Friday, Eldredge & Clark, LLP, by: James C. Baker, Jr., Jamie Huffman Jones, and Kimberly D. Young; and Entergy Services, LLC, by: Wm. Webster Darling, for appellees.
BART F. VIRDEN, JUDGE
Phillip Carter and Antoinette Carter-Harris, as legal guardians of Antoin Harris, appeal the circuit court's order granting summary judgment to Entergy Arkansas, Inc., in their negligence suit against the utility company. We reverse and remand.
I. Background
Entergy Arkansas, Inc. ("Entergy"), owns a utility pole with attached supporting guy wires that is located on the premises of Pine Bluff High School. This equipment is in a grassy strip between a campus parking lot and a campus street. On December 9, 2015, Antoin Harris ("Antoin") and other students were in the relevant parking area performing ROTC drills after school.

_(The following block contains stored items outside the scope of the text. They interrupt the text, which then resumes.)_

Lemma Compare_zero u v : Compare u v = 0 <-> Equal (Some u) (Some v) = true.
Proof. unfold Compare, Equal. rewrite bytes_compare_eq, EqualFold_spec. done. Qed.

Lemma TxID_Compare_lex x y :
  TxID.TxID_Compare x y =
  compare_lex (fun x y => bytes_compare (TxID.hash x) (TxID.hash y))
    (fun x y => Compare (TxID.url x) (TxID.url y)) x y.
Proof.
  unfold TxID.TxID_Compare, compare_lex. destruct (bytes_eqb _ _) eqn:E; simpl.
  - apply bytes_eqb_eq in E. by rewrite E, (compare_refl bytes_compare).
  - case_match eqn:E2; [|done]. apply Z.eqb_eq, bytes_compare_eq in E2. rewrite E2, bytes_eqb_refl in E. done.
Qed.

#[global] Instance TxID_Compare_total : TotalCompare TxID.TxID_Compare.
Proof.
  pose proof (compare_on TxID.hash bytes_compare). pose proof (compare_on TxID.url Compare).
  split.
  - intros x y. rewrite !TxID_Compare_lex. apply compare_antisym.
  - intros x y z. rewrite !TxID_Compare_lex. apply compare_trans.
Qed.

Lemma TxID_Compare_zero x y : TxID.TxID_Compare x y = 0 <-> TxID.TxID_Equal x y = true.
Proof.
  unfold TxID.TxID_Compare, TxID.TxID_Equal. rewrite andb_true_iff, <- Compare_zero.
  destruct (bytes_eqb _ _) eqn:E; simpl; [tauto|]. rewrite bytes_compare_eq, <- bytes_eqb_eq, E.
  split; [done|naive_solver].
Qed.

(** [Compare] on URLs and on transaction identifiers is a total order whose
    zero is [Equal]: it is antisymmetric and transitive, and two values compare as
    zero exactly when [Equal] says they are the same. *)
Theorem Compare_order :
  (forall u v, Compare u v = - Compare v u) /\
  (forall u v w, Compare u v <= 0 -> Compare v w <= 0 -> Compare u w <= 0) /\
  (forall u v, Compare u v = 0 <-> Equal (Some u) (Some v) = true) /\
  (forall x y, TxID.TxID_Compare x y = - TxID.TxID_Compare y x) /\
  (forall x y z, TxID.TxID_Compare x y <= 0 -> TxID.TxID_Compare y z <= 0 -> TxID.TxID_Compare x z <= 0) /\
  (forall x y, TxID.TxID_Compare x y = 0 <-> TxID.TxID_Equal x y = true).
Proof.
  split_and!; [exact compare_antisym|exact compare_trans|exact Compare_zero|
    exact compare_antisym|exact compare_trans|exact TxID_Compare_zero].
Qed.

(** ** Parents *)

Lemma TrimSuffix_length s c : (length (TrimSuffix s c) <= length s)%nat.
Proof.
  unfold TrimSuffix. destruct (rev s) as [|b r] eqn:E; [done|]. case_match; [|done].
  apply (f_equal length) in E. rewrite length_rev in E. rewrite length_rev. simpl in E. lia.
Qed.

Lemma LastIndexByte_lt s c : LastIndexByte s c < zlen s.
Proof.
  unfold LastIndexByte. destruct (IndexByte_spec (rev s) c) as [[-> _]|(l1 & l2 & E & _ & ->)].
  - simpl. pose proof (zlen_nonneg s). lia.
  - pose proof (zlen_nonneg l1). case_match; [|lia]. pose proof (zlen_nonneg s). lia.
Qed.

(** A parent's path is strictly shorter. *)
Lemma Parent_shorter u v : Parent u = (v, true) -> (length (Path v) < length (Path u))%nat.
Proof.
  unfold Parent. pose proof (TrimSuffix_length (Path u) slash).
  destruct (Z.eqb_spec (zlen (TrimSuffix (Path u) slash)) 0) as [|Hn]; [done|]. unfold zlen in Hn.
  pose proof (LastIndexByte_lt (TrimSuffix (Path u) slash) slash) as Hl. unfold zlen in Hl.
  case_match; intros E; simplify_eq/=; [lia|]. rewrite length_take. lia.
Qed.

(** The [n]-th ancestor. *)
Fixpoint ancestor (n : nat) (u : URL) : option URL :=
  match n with
  | O => Some u
  | S n => match Parent u with (v, true) => ancestor n v | _ => None end
  end.

Lemma prefix_loop_ok fuel u v :
  (length (Path v) < fuel)%nat ->
  exists b, prefix_loop fuel u v = Some b /\
    (b = true <-> exists n w, ancestor (S n) v = Some w /\ Equal (Some u) (Some w) = true).
Proof.
  revert v. induction fuel as [|fuel IH]; intros v Hf; [lia|]. cbn [prefix_loop ancestor].
  destruct (Parent v) as [p ok] eqn:E. destruct ok; last first.
  { exists false. split; [done|]. split; [done|]. by intros (n & w & ? & _). }
  pose proof (Parent_shorter _ _ E). cbn [negb]. destruct (Equal (Some u) (Some p)) eqn:Eq.
  { exists true. split; [done|]. split; [|done]. intros _. by exists O, p. }
  destruct (IH p) as (b & Hb & Hiff); [lia|]. exists b. split; [done|]. rewrite Hiff. split.
  - intros (n & w & Hn & Hw). by exists (S n), w.
  - intros ([|n] & w & Hn & Hw); [simpl in Hn; simplify_eq; congruence|by exists n, w].
Qed.

(** [PrefixOf] terminates on all URLs, and holds exactly when the authorities
    are the same, the path is not longer, and some proper ancestor of the second
    URL equals the first. *)
Theorem PrefixOf_correct u v :
  exists b, PrefixOf u v = Some b /\
    (b = true <->
       EqualFold (Authority u) (Authority v) = true /\ zlen (Path u) <= zlen (Path v) /\
       exists n w, ancestor (S n) v = Some w /\ Equal (Some u) (Some w) = true).
Proof.
  unfold PrefixOf. destruct (EqualFold (Authority u) (Authority v)); cbn [negb];
    [|exists false; naive_solver].
  destruct (Z.ltb_spec (zlen (Path v)) (zlen (Path u))); [exists false; split; [done|]; split; [done|lia]|].
  destruct (prefix_loop_ok (S (length (Path v))) u v) as (b & -> & Hb); [lia|].
  exists b. split; [done|]. rewrite Hb. tauto.
Qed.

Upon dismissal from drill with instruction to go to the ROTC building, Antoin and a classmate ran from the parking area toward the ROTC building located on the other side of the grassy strip and campus street. While running across the grassy strip, Antoin struck the guy wire with his body. As a result of the force of impact, Antoin fell backwards and hit his head on the ground. This incident resulted in hospitalization and physical injury including brain damage. Antoin's parents, Phillip Carter and Antoinette Carter-Harris ("the Carter/Harris family"), were granted legal guardianship of him after this incident.
There was a disagreement whether the grassy strip of land was subject to a utility easement as discussed below. In light of our holding, whether the grassy strip was subject to an easement is not relevant.
On June 18, 2018, the Carter/Harris family sued Entergy, alleging negligence in Entergy's failure to ensure the guy wire had the industry-required conspicuous marker, failure to exercise ordinary care in maintaining the premises in safe condition, and other allegations. After exchanging pleadings and undergoing unsuccessful mediation, on August 19, 2022, Entergy moved for summary judgment. The motion stated that Antoin was a licensee on Entergy's utility easement; that no duty of care was breached; that regardless of Antoin's status, there was no duty to warn of obvious dangers; and that Antoin knew the guy wire was there and had years of experience safely navigating it. The Carter/Harris family responded on September 9, 2022, claiming that Entergy owed a duty of care on the basis of the city ordinance allowing for placement of utility equipment on city property; that Entergy did not have an easement; that Antoin was an invitee of the school; that the duty of care was breached because of the guard marker placement was not in compliance with the National Electrical Safety Code ("NESC") guidelines; and that factual questions still existed as to whether Antoin's prior knowledge about the guy wire was sufficient to establish the "open and obvious" exception to requiring warning about dangerous circumstances.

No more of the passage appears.